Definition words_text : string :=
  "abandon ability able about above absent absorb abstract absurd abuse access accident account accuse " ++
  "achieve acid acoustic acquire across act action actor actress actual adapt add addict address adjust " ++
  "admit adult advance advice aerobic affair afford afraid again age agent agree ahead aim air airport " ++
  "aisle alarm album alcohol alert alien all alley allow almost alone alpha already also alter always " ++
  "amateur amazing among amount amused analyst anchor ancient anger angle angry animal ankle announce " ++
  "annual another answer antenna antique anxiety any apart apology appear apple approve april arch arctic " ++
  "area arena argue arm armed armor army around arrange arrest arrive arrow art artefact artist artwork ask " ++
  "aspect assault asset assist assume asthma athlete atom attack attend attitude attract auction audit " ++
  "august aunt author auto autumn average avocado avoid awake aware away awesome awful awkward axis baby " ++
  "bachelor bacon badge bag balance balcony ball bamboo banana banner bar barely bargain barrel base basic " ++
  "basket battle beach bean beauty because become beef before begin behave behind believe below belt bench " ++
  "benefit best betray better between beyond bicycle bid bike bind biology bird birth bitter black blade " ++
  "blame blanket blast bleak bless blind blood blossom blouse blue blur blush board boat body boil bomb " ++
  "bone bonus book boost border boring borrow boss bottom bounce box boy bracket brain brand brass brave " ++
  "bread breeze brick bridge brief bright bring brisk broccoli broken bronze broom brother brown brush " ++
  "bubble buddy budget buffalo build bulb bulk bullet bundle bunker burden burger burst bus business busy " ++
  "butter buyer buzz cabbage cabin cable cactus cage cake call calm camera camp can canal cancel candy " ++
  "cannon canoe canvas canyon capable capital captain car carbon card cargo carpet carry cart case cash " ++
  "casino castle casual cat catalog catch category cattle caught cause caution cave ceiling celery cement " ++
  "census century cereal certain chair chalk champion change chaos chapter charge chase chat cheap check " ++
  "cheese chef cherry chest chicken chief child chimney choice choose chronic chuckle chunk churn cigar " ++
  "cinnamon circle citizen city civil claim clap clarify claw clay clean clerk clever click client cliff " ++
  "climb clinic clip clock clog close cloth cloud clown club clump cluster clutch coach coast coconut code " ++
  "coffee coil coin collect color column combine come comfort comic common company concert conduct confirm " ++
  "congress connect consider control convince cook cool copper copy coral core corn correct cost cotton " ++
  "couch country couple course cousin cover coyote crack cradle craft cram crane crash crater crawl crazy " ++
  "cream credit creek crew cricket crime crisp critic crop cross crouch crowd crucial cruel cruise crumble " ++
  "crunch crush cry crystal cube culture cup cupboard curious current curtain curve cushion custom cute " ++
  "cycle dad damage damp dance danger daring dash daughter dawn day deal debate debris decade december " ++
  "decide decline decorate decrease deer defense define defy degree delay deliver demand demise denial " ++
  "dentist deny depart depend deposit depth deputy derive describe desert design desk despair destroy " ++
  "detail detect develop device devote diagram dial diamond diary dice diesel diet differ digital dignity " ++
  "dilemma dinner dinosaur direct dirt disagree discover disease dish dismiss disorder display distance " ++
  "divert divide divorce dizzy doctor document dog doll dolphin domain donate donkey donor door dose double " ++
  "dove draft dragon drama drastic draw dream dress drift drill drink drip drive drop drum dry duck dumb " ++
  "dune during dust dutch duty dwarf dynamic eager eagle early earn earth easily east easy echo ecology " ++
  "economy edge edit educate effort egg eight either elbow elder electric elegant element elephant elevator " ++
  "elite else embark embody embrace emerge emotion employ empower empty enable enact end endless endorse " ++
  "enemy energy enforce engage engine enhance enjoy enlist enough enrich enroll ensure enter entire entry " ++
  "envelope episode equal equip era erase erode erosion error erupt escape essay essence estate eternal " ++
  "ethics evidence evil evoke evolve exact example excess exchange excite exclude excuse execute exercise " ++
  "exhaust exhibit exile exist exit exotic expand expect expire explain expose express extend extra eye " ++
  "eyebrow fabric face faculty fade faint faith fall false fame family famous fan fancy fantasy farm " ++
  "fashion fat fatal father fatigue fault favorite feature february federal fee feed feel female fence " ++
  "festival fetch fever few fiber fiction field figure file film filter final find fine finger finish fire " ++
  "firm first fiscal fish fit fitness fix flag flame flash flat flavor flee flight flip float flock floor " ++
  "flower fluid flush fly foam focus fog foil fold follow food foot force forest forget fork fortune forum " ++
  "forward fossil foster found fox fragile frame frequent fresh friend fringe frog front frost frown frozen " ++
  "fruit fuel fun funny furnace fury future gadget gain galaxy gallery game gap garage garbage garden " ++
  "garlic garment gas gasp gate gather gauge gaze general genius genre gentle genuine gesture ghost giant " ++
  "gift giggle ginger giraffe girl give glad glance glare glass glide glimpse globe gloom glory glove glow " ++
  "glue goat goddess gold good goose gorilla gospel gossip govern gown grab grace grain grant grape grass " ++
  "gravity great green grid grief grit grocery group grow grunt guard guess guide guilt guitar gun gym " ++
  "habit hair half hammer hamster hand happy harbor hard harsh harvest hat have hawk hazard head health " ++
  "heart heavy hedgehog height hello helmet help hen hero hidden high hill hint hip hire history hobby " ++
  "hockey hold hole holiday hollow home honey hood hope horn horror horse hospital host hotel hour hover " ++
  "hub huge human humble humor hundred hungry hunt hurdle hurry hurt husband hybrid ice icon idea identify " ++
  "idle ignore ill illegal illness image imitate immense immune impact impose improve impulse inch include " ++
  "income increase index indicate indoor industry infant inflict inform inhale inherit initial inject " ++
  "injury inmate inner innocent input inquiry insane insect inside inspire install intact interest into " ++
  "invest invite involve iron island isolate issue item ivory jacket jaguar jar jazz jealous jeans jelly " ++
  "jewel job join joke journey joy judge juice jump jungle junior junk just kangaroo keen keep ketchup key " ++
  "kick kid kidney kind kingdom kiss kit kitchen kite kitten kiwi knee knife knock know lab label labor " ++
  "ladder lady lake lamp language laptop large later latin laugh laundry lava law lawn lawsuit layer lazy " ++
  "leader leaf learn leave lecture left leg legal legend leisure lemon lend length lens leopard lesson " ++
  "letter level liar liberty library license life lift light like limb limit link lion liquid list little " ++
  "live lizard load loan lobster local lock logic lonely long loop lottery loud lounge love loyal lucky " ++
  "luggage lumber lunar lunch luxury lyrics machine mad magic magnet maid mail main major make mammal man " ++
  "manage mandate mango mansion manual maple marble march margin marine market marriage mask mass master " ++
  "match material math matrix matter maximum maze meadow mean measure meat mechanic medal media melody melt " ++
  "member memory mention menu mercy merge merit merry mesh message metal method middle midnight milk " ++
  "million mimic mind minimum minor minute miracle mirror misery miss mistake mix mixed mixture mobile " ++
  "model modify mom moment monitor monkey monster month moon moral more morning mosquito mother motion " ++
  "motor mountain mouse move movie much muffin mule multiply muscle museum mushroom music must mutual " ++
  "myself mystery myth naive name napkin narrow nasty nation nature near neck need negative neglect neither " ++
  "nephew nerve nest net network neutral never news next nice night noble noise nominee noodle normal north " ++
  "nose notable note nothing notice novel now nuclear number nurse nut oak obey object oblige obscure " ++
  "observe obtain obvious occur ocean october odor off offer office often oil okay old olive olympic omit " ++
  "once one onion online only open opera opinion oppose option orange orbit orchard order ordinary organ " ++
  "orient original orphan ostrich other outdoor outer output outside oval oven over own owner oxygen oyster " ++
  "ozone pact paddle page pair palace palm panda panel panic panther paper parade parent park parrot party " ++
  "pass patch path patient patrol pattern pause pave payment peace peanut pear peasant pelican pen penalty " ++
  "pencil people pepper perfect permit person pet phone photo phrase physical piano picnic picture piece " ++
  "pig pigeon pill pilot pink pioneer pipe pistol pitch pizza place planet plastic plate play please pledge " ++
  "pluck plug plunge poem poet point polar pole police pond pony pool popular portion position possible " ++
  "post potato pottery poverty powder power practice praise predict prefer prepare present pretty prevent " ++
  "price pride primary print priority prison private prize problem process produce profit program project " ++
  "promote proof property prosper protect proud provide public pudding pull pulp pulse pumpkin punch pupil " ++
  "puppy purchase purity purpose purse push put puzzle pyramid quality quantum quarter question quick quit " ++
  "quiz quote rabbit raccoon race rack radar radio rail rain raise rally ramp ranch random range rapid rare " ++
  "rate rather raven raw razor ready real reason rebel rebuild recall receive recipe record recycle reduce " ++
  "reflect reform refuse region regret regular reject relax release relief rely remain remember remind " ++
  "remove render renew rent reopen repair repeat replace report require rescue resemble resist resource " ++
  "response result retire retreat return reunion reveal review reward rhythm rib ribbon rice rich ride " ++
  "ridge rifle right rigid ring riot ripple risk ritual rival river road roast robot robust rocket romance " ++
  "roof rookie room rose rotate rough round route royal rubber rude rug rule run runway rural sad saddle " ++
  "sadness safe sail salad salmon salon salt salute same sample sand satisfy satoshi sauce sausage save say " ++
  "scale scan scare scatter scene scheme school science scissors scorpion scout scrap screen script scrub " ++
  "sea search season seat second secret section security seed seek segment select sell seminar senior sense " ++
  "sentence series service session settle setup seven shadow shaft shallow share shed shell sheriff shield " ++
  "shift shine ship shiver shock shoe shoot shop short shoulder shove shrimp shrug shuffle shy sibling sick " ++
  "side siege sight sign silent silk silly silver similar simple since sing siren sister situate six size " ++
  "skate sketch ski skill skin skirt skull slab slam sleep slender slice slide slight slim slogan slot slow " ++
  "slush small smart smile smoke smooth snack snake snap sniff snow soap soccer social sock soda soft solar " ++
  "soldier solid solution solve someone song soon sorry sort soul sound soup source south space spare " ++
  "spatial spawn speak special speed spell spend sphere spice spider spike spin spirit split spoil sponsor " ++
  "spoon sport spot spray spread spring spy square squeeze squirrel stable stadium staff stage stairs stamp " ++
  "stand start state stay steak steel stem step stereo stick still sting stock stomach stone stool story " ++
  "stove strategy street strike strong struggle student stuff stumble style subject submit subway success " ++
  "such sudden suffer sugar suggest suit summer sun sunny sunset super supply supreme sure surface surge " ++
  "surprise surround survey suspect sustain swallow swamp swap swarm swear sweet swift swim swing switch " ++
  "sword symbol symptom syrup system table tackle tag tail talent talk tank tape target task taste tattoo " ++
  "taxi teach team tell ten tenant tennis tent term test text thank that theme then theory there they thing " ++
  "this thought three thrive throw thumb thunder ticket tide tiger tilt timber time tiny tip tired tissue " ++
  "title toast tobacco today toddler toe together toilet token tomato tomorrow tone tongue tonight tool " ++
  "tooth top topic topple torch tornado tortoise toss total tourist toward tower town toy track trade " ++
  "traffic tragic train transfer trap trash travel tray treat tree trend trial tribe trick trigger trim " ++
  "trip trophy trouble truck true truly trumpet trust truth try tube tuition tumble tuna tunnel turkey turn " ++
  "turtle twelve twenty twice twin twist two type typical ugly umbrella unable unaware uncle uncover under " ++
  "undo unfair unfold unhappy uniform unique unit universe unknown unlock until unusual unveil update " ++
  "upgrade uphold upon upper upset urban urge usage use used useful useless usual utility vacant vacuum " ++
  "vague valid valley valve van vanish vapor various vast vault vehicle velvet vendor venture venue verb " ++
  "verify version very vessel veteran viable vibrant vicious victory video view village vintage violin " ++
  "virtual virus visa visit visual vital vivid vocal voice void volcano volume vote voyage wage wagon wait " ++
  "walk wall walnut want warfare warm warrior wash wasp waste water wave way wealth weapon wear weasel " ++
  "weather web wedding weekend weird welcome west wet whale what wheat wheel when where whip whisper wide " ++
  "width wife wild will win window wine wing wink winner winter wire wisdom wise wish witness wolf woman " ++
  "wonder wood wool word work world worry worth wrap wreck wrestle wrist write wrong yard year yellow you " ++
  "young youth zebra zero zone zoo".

# # # #

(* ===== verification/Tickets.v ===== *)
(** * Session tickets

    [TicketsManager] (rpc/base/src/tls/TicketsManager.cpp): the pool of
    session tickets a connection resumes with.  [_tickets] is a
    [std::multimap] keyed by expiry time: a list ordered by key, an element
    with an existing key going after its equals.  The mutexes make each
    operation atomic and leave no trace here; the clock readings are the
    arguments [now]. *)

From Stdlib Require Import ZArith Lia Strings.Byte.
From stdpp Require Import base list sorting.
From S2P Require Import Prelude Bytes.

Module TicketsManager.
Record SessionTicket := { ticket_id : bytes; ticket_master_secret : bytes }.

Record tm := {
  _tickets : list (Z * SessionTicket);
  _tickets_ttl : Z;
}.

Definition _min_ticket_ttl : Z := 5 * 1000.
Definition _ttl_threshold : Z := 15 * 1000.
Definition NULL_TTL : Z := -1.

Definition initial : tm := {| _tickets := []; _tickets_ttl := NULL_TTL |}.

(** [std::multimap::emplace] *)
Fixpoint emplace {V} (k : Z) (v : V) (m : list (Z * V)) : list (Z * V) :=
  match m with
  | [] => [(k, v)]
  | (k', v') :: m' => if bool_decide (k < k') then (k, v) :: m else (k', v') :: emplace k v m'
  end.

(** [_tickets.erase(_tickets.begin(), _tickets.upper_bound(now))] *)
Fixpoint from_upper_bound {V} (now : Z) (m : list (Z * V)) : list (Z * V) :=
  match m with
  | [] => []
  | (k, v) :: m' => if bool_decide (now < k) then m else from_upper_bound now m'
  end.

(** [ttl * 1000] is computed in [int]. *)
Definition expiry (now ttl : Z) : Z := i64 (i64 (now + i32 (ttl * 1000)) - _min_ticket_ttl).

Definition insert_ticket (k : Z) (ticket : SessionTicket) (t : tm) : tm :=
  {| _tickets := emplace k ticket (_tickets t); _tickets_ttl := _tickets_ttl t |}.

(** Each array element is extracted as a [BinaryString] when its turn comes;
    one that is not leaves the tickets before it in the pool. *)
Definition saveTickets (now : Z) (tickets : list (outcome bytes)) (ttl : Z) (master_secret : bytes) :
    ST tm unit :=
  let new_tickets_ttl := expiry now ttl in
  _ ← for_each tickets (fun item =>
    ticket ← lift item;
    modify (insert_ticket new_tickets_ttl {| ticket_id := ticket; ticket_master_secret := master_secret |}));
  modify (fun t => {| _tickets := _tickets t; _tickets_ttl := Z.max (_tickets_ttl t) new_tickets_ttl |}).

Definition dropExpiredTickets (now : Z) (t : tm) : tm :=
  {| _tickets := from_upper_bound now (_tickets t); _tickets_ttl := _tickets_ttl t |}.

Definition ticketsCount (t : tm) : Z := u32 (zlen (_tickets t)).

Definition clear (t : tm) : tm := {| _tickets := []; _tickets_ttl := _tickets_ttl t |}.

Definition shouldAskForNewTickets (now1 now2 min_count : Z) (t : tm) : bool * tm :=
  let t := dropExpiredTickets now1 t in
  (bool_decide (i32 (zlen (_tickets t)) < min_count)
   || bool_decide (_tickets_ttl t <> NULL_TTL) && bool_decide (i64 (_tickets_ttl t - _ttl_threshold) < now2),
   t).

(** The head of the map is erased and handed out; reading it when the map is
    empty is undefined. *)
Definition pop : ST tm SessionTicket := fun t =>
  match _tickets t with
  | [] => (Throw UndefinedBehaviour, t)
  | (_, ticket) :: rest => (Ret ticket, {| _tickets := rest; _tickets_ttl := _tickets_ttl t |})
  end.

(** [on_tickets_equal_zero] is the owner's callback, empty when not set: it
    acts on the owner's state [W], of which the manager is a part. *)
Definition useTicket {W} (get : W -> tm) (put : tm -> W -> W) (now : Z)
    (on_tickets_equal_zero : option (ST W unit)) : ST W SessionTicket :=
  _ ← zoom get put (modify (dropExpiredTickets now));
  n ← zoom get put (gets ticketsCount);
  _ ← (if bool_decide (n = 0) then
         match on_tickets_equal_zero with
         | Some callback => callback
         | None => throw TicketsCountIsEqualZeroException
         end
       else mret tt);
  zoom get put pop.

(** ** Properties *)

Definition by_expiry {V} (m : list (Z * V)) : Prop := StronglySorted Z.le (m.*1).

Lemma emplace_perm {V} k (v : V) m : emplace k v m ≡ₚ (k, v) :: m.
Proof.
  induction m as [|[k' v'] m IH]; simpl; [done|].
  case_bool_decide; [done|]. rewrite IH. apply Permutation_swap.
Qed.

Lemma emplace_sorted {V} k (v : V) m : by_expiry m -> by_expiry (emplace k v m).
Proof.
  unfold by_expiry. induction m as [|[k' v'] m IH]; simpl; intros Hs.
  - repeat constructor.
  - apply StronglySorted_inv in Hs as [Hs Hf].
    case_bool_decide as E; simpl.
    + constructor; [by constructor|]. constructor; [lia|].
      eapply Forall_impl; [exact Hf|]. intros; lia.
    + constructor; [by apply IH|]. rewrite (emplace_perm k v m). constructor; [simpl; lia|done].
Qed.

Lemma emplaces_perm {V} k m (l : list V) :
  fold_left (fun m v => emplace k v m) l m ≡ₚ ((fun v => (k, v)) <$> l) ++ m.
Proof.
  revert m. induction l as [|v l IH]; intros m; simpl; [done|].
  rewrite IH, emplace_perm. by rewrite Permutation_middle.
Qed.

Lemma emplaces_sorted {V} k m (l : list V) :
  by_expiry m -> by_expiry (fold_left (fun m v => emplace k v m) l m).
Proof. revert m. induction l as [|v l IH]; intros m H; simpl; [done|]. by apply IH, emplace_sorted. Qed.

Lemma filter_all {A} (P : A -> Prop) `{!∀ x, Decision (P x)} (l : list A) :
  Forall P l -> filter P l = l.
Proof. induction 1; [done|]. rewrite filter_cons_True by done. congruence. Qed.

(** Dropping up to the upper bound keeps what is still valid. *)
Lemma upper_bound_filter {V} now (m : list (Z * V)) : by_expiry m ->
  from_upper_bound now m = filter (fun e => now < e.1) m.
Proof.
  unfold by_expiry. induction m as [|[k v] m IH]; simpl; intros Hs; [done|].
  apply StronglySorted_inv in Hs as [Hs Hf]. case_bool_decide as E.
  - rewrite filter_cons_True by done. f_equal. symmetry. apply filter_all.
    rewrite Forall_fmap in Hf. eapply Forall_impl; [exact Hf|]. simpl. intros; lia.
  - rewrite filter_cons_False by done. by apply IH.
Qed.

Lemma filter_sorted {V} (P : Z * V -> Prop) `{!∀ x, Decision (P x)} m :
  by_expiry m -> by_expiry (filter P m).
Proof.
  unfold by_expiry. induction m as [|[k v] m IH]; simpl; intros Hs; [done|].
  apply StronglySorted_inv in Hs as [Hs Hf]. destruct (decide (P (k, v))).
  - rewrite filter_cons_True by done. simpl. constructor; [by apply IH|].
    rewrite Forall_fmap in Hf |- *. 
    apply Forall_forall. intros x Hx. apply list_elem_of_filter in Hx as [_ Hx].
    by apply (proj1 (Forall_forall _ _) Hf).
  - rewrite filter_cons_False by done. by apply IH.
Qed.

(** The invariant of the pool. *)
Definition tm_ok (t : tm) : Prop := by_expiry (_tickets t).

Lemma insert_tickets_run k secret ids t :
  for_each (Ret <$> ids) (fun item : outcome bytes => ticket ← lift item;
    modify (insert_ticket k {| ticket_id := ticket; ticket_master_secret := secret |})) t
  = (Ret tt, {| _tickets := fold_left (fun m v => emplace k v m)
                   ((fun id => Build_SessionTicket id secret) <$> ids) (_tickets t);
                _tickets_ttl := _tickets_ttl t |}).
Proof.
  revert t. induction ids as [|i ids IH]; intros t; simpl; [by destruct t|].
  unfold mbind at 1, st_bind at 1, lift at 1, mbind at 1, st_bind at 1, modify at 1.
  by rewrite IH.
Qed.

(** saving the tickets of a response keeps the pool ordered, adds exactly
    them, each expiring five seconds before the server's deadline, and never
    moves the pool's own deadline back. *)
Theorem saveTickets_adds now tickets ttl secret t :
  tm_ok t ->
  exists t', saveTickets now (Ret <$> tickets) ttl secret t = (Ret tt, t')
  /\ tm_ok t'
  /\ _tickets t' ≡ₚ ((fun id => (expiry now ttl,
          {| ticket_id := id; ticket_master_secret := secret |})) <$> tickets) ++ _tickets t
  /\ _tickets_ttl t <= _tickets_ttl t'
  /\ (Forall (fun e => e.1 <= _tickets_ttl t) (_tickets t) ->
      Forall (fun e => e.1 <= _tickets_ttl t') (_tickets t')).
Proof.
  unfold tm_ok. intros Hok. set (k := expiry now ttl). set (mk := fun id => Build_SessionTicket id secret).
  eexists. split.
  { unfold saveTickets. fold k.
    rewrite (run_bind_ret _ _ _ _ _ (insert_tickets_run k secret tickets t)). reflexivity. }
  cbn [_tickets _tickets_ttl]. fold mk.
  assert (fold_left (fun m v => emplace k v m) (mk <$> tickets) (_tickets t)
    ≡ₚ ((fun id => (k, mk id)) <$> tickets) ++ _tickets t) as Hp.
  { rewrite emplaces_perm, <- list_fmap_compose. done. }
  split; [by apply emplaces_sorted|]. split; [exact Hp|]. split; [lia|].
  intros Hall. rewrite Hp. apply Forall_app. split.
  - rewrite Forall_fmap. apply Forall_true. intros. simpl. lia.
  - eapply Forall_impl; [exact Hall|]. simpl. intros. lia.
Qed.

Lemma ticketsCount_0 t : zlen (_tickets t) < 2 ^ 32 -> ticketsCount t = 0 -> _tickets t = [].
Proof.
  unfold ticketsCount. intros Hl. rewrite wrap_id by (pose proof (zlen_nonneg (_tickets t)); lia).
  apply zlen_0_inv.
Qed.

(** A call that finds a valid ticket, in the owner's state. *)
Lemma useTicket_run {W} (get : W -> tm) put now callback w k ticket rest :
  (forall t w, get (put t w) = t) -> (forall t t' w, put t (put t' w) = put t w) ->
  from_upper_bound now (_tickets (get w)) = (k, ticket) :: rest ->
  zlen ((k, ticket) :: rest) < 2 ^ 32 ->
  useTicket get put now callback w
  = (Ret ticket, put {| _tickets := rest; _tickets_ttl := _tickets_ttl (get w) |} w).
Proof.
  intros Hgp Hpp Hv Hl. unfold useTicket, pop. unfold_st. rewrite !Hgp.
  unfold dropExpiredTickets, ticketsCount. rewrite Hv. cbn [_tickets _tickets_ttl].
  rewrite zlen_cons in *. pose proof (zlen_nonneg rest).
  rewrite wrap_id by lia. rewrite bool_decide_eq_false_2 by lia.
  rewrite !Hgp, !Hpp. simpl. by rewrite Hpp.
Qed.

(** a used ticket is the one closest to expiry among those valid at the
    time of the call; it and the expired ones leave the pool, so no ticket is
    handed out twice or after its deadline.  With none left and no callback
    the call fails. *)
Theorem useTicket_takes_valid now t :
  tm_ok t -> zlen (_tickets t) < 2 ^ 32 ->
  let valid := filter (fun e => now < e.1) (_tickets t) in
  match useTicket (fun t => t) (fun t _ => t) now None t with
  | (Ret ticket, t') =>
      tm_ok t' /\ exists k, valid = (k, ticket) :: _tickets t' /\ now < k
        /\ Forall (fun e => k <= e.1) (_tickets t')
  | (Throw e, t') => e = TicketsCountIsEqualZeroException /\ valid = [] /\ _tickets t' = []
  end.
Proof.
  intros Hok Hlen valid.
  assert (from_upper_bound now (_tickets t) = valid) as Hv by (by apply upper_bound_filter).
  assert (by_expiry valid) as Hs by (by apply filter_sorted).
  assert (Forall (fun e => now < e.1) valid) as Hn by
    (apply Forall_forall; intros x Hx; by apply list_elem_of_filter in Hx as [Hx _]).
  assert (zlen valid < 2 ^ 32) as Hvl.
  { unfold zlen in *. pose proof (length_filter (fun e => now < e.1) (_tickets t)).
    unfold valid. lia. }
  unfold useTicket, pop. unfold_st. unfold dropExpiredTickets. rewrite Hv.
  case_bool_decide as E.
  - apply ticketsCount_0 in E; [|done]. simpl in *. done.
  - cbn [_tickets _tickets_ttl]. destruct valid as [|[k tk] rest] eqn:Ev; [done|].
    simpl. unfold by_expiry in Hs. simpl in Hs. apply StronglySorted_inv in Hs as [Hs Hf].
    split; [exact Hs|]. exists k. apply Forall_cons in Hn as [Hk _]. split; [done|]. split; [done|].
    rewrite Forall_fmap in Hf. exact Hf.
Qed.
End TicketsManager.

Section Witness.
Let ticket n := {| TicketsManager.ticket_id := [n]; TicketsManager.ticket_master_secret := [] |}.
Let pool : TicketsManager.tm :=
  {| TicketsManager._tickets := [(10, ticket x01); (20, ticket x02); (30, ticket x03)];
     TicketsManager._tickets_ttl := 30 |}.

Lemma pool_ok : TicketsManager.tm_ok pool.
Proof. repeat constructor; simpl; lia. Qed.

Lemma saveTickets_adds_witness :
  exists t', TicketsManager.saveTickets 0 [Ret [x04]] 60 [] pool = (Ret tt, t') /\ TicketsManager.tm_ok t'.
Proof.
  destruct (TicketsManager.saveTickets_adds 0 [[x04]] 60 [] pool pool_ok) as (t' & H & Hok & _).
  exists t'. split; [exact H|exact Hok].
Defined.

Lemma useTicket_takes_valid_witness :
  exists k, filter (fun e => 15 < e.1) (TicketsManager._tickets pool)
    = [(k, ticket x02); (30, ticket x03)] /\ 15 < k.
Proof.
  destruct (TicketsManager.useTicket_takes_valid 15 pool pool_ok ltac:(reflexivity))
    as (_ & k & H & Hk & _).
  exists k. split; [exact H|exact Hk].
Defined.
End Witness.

# # # #

Above this instruction are the records; retype exactly the lines from the one containing "(apply Forall_forall; intros" up to and including the one containing "split; [exact Hs|].".

    (apply Forall_forall; intros x Hx; by apply list_elem_of_filter in Hx as [Hx _]).
  assert (zlen valid < 2 ^ 32) as Hvl.
  { unfold zlen in *. pose proof (length_filter (fun e => now < e.1) (_tickets t)).
    unfold valid. lia. }
  unfold useTicket, pop. unfold_st. unfold dropExpiredTickets. rewrite Hv.
  case_bool_decide as E.
  - apply ticketsCount_0 in E; [|done]. simpl in *. done.
  - cbn [_tickets _tickets_ttl]. destruct valid as [|[k tk] rest] eqn:Ev; [done|].
    simpl. unfold by_expiry in Hs. simpl in Hs. apply StronglySorted_inv in Hs as [Hs Hf].
    split; [exact Hs|]. exists k. apply Forall_cons in Hn as [Hk _]. split; [done|]. split; [done|].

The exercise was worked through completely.